REQUIRED WORK:
Return exactly those lines of the material below that fall between the line holding "Proof. induction ws" and the line holding "From stdpp Require Import base numbers list gmap relations.", inclusive.

SOURCE MATERIAL:
◆ ◆ ◆ ◆ ◆
(* ===== verification/DeferredSpec.v ===== *)
(** * What deferred writes promise: the last write wins

    [find_io] reads the [iomap] of a batch as a partial disk.  The writes a batch
    submits have the effect of the writes that were queued, one after the other. *)
From stdpp Require Import base numbers list gmap.
From Stdlib Require Import ZArith Lia ZifyBool.
From S2P Require Import Prelude IntervalSet Allocator Blob Deferred.
Import Allocator Deferred.

Module DeferredSpec.
Local Open Scope Z_scope.
Abbreviation zlen l := (Z.of_nat (List.length l)).

(** A write to a disk. *)
Definition upd (off : Z) (d : bytes) (f : Z -> option Z) (x : Z) : option Z :=
  if (off <=? x) && (x <? off + zlen d) then d !! Z.to_nat (x - off) else f x.
Definition apply (ws : list (Z * bytes)) (f : Z -> option Z) : Z -> option Z := foldl (fun f w => upd w.1 w.2 f) f ws.

Lemma apply_app a b f : apply (a ++ b) f = apply b (apply a f).
Proof. unfold apply. by rewrite foldl_app. Qed.
Lemma upd_ext off d f g : (forall x, f x = g x) -> forall x, upd off d f x = upd off d g x.
Proof. intros H x. unfold upd. by rewrite H. Qed.
Lemma apply_ext ws : forall f g, (forall x, f x = g x) -> forall x, apply ws f x = apply ws g x.
Proof. induction ws as [|w ws IH]; intros f g H x; [apply H|]. cbn. apply IH. by apply upd_ext. Qed.

(** ** Batches *)

Definition io_end (p : Z * deferred_io) : Z := p.1 + zlen (bl p.2).
Fixpoint find_io (m : iomap) (x : Z) : option Z :=
  match m with [] => None | p :: t => if (p.1 <=? x) && (x <? io_end p) then bl p.2 !! Z.to_nat (x - p.1) else find_io t x end.
(* ===== verification/DeferredDrain.v ===== *)
(** * Deferred writes drain: no wake-up is lost

    Whatever the order in which threads and the device take their steps, a batch that
    waits is seen by a thread, and when all threads are done, every transaction that
    was queued is in a batch that was written. *)
From stdpp Require Import base numbers list gmap relations.
From Stdlib Require Import ZArith Lia.
From S2P Require Import Prelude IntervalSet Allocator Deferred.
Import Deferred.

Module DeferredDrain.
Local Open Scope nat_scope.

(** Batches that are being written, sequencers a thread will look at, and batches
    between the two sections of [flush_done]. *)
Definition done_of (t : thread) : list DeferredBatch := match t with Flush_done b => [b] | _ => [] end.
Definition hints_of (t : thread) : list OpSequencer := match t with Submitting l => l | Flush_queue b true => [osr b] | _ => [] end.
Definition flushing_of (t : thread) : list DeferredBatch := match t with Flush_queue b _ => [b] | _ => [] end.
Definition inflight (w : writer) : list DeferredBatch := (aios w).*1 ++ (threads w ≫= done_of).
Definition waiting (w : writer) : list DeferredBatch := (map_to_list (deferred_pending w)).*2.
◆ ◆ ◆ ◆ ◆
THE ANSWER:
Proof. induction ws as [|w ws IH]; intros f g H x; [apply H|]. cbn. apply IH. by apply upd_ext. Qed.

(** ** Batches *)

Definition io_end (p : Z * deferred_io) : Z := p.1 + zlen (bl p.2).
Fixpoint find_io (m : iomap) (x : Z) : option Z :=
  match m with [] => None | p :: t => if (p.1 <=? x) && (x <? io_end p) then bl p.2 !! Z.to_nat (x - p.1) else find_io t x end.
(* ===== verification/DeferredDrain.v ===== *)
(** * Deferred writes drain: no wake-up is lost

    Whatever the order in which threads and the device take their steps, a batch that
    waits is seen by a thread, and when all threads are done, every transaction that
    was queued is in a batch that was written. *)
From stdpp Require Import base numbers list gmap relations.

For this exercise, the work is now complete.